What the exercise asks —
Reproduce all lines of the listing below in which the word "makes" occurs.
*** Begin section ***
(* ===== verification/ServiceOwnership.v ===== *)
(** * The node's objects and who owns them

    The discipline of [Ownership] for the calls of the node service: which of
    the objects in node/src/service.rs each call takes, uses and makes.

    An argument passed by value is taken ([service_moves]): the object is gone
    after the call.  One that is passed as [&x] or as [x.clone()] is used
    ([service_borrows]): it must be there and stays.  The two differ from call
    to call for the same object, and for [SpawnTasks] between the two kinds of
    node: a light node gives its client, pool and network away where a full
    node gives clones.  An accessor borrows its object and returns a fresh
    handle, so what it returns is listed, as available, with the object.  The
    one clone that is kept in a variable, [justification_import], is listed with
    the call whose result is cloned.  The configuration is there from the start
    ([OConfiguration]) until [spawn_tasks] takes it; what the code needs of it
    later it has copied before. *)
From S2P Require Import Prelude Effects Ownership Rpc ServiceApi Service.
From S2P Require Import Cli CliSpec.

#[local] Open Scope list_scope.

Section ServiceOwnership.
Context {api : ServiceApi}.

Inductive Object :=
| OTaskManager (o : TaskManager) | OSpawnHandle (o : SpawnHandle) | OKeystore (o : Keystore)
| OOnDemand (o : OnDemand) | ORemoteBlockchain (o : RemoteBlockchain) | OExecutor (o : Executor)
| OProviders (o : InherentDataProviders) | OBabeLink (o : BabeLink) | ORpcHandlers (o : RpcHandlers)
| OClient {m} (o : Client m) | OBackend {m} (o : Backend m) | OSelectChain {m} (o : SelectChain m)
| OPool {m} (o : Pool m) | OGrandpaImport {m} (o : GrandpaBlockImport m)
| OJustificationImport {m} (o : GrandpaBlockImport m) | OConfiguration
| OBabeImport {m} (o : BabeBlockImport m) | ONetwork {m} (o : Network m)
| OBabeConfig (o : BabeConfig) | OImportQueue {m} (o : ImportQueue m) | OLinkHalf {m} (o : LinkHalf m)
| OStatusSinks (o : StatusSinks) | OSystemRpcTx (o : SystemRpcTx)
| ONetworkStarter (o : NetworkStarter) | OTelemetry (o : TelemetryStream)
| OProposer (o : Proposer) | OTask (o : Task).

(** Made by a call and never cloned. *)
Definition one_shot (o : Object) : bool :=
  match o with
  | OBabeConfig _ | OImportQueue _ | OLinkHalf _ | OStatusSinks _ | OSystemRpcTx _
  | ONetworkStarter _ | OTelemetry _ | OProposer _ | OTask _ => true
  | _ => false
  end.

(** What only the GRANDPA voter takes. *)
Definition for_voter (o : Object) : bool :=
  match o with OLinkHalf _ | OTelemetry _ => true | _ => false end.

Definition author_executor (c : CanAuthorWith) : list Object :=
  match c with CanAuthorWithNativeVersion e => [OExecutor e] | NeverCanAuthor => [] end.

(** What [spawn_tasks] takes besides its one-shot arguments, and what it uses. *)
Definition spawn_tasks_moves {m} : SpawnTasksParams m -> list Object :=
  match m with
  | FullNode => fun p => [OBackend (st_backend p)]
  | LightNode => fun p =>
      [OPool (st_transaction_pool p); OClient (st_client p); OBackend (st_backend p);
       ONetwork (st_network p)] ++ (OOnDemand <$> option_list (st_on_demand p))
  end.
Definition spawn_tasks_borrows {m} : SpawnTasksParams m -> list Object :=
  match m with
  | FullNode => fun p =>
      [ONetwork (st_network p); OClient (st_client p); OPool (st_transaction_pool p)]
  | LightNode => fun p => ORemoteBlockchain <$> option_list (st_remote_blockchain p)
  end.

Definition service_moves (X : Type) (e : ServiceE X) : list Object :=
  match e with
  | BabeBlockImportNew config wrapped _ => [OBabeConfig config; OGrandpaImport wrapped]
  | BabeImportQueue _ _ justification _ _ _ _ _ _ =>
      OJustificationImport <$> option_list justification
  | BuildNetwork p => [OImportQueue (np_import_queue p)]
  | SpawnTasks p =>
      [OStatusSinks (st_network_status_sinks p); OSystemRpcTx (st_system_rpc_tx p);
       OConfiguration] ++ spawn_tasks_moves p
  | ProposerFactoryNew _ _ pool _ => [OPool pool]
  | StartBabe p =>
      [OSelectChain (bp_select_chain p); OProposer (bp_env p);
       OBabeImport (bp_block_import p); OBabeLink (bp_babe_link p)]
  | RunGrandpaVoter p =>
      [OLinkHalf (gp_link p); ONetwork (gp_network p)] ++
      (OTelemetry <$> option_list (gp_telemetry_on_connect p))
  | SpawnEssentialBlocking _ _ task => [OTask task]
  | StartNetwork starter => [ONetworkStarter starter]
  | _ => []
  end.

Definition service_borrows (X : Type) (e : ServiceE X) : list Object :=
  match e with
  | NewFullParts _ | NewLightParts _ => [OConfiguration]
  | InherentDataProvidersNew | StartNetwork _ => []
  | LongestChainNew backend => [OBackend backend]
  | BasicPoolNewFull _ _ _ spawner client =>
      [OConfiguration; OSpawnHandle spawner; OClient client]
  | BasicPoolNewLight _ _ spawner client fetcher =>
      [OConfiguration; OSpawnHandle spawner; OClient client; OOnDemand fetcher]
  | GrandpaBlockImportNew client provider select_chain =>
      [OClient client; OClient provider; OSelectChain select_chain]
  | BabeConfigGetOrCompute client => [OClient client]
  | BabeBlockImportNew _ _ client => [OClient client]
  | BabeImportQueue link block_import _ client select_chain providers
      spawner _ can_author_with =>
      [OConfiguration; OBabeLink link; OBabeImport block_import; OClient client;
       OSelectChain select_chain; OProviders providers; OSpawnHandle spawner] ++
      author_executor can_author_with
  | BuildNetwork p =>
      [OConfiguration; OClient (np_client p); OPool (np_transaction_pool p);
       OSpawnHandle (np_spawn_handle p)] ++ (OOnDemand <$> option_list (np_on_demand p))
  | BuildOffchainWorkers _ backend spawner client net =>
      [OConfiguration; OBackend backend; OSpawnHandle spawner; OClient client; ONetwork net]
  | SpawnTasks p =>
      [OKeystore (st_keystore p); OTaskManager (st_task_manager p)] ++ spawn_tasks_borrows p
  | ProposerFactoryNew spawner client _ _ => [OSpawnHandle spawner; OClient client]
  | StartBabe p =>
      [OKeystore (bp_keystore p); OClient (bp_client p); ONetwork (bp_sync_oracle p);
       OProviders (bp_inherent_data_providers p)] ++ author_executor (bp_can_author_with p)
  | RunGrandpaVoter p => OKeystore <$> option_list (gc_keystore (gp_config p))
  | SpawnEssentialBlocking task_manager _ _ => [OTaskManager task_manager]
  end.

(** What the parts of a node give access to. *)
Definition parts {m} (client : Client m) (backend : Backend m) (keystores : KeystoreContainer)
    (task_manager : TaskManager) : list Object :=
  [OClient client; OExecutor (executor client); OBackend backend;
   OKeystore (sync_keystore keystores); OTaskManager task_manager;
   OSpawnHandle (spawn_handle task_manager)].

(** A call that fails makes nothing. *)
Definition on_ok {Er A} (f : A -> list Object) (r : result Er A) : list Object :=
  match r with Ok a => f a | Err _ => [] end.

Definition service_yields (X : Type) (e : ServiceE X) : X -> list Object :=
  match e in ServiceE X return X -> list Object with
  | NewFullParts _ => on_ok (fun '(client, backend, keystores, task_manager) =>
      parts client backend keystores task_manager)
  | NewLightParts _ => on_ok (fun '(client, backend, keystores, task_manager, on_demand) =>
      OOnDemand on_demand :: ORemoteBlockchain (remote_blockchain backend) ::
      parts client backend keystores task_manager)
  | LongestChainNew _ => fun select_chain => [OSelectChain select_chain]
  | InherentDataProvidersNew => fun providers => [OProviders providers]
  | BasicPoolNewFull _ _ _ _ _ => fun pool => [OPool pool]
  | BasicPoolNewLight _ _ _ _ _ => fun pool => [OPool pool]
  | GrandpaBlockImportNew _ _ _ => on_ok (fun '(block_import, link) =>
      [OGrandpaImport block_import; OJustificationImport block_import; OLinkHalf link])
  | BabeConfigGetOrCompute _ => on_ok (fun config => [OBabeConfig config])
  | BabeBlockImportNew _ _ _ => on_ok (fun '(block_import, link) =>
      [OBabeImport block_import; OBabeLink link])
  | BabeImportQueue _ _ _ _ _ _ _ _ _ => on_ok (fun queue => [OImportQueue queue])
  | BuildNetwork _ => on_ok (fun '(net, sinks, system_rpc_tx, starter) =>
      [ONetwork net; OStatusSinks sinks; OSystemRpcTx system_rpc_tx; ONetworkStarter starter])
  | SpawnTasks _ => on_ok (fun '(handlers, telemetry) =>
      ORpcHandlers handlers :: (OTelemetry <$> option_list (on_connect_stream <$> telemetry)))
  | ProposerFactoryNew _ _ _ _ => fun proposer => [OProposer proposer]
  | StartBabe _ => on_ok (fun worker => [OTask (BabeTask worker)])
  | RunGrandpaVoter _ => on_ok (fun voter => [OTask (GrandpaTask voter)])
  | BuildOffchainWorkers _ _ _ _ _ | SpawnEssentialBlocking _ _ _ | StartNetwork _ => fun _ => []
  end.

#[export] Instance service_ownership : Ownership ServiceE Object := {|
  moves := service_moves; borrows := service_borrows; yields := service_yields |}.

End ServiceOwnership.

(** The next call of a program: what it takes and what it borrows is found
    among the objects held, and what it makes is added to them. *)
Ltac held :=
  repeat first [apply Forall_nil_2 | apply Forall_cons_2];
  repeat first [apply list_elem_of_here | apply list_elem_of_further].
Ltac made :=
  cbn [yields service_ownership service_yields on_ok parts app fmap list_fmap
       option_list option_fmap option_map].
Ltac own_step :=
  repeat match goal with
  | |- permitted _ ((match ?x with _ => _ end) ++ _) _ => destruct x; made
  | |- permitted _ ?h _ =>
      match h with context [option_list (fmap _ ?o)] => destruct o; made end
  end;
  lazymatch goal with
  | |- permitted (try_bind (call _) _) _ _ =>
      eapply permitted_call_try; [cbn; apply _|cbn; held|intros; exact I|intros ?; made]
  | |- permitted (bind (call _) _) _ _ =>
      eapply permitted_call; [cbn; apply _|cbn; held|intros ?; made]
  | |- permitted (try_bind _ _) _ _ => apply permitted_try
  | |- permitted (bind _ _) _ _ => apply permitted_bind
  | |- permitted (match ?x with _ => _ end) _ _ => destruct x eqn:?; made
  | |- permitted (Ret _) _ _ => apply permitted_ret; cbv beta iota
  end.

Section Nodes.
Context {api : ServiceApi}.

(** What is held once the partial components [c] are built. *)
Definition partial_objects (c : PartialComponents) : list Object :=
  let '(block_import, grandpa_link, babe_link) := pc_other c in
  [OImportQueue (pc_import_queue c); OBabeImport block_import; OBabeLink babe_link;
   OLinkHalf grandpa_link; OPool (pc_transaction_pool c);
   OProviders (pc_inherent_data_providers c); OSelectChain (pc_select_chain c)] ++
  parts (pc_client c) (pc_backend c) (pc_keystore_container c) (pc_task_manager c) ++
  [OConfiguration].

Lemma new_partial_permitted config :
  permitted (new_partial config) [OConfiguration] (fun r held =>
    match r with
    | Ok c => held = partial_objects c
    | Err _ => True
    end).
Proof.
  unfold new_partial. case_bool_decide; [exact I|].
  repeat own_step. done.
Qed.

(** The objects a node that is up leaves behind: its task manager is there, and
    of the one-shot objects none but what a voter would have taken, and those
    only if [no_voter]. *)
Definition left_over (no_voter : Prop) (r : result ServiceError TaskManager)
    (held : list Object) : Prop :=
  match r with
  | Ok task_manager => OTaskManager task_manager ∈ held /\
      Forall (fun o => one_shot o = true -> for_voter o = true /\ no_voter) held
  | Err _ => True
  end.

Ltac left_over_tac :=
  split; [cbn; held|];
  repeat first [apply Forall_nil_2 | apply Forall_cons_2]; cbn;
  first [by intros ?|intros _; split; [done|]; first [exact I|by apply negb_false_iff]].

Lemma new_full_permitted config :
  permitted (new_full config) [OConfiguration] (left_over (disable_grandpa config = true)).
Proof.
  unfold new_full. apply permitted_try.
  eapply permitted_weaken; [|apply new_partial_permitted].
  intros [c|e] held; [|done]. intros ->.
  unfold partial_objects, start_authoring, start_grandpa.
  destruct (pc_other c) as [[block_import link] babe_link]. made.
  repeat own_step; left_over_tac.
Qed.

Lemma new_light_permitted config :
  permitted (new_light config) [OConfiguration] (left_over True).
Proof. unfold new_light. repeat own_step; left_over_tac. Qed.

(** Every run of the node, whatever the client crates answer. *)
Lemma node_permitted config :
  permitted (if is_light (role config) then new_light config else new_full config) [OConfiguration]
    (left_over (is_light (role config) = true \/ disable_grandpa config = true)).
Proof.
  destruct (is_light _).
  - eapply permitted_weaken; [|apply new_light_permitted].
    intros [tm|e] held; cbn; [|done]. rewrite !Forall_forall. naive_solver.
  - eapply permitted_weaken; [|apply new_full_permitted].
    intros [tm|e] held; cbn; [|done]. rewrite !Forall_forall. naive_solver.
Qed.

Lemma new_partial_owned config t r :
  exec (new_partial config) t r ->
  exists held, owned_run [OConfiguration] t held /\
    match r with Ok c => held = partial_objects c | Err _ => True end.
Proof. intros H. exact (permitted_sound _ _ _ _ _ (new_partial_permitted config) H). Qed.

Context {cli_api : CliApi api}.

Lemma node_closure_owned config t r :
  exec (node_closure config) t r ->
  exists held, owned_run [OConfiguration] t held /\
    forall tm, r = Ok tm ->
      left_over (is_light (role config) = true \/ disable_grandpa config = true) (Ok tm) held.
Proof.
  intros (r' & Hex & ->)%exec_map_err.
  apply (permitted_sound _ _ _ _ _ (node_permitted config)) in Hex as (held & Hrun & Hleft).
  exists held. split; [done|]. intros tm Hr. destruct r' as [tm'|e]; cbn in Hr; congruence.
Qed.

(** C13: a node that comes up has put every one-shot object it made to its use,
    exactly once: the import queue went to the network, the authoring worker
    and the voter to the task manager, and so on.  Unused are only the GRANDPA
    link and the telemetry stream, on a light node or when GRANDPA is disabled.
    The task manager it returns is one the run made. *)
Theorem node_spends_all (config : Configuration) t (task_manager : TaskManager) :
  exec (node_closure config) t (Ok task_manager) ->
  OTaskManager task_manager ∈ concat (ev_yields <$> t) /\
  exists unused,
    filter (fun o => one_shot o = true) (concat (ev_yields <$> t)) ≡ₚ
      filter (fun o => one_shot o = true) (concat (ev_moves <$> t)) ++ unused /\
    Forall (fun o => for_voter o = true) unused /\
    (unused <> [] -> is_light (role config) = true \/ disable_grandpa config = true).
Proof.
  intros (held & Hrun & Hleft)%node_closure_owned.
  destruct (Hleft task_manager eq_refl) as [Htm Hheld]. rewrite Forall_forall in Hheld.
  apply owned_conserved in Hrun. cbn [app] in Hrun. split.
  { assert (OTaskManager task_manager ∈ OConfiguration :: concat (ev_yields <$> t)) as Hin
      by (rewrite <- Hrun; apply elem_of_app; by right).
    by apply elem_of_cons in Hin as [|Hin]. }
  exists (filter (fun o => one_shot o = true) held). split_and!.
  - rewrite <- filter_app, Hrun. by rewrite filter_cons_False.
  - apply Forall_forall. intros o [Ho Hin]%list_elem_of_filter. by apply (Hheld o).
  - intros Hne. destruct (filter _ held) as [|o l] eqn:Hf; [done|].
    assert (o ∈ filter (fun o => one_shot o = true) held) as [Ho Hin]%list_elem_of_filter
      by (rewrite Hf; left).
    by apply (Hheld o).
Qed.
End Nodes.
*** End section ***
*** Begin section ***
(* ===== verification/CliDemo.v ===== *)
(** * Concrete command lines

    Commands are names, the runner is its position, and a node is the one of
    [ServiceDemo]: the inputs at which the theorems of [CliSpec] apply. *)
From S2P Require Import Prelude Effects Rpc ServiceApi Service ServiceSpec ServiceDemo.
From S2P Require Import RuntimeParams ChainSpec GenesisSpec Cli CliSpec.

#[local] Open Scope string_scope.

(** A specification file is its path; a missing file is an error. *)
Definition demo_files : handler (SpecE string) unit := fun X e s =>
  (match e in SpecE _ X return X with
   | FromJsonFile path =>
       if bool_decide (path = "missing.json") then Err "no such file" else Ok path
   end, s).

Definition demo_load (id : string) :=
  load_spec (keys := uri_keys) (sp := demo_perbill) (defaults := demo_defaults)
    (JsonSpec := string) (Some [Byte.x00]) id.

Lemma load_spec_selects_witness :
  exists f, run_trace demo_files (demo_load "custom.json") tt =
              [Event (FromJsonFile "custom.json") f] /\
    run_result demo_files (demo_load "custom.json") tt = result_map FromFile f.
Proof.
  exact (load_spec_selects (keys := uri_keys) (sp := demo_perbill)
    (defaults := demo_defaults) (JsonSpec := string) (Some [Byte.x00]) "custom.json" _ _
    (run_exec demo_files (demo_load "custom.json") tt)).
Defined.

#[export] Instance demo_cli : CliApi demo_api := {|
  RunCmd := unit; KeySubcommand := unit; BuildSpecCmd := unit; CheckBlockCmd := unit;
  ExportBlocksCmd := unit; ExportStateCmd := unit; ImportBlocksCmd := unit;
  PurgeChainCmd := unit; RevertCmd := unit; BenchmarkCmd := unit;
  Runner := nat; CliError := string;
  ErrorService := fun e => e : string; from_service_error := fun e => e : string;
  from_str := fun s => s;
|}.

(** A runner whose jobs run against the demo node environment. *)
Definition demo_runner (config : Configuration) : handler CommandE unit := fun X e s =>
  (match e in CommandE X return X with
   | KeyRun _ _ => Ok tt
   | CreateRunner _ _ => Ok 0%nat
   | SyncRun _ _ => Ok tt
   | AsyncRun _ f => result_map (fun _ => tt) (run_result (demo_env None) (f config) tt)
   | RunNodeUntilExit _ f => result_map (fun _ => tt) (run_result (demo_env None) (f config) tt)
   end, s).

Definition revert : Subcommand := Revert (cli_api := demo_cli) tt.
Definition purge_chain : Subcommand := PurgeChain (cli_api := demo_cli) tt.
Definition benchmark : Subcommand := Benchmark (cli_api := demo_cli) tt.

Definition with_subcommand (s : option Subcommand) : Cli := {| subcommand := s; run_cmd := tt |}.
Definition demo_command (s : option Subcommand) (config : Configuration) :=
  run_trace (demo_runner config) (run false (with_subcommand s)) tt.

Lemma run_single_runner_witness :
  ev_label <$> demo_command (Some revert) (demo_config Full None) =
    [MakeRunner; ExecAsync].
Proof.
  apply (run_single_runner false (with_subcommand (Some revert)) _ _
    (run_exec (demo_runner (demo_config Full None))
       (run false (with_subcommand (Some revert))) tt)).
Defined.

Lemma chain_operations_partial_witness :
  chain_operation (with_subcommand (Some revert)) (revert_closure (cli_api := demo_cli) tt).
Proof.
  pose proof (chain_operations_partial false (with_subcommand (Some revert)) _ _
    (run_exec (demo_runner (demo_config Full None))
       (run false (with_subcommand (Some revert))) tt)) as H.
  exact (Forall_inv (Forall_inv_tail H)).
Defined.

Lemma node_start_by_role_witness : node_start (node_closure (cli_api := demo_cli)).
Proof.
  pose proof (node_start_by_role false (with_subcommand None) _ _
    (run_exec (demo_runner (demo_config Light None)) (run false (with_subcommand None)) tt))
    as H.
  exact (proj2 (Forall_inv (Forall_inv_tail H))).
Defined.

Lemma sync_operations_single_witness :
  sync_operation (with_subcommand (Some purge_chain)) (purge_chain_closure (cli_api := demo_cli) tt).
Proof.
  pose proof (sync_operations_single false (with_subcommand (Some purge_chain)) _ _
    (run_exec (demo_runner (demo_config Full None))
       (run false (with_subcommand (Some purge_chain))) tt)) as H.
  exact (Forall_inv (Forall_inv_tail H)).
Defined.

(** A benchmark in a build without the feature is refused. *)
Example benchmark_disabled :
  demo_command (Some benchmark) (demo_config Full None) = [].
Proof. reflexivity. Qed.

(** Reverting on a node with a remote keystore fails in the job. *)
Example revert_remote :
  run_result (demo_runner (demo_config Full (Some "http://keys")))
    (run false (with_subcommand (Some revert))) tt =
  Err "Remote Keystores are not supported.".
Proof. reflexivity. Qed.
*** End section ***
Solution for this exercise —
    the objects in node/src/service.rs each call takes, uses and makes.
(** A call that fails makes nothing. *)
    among the objects held, and what it makes is added to them. *)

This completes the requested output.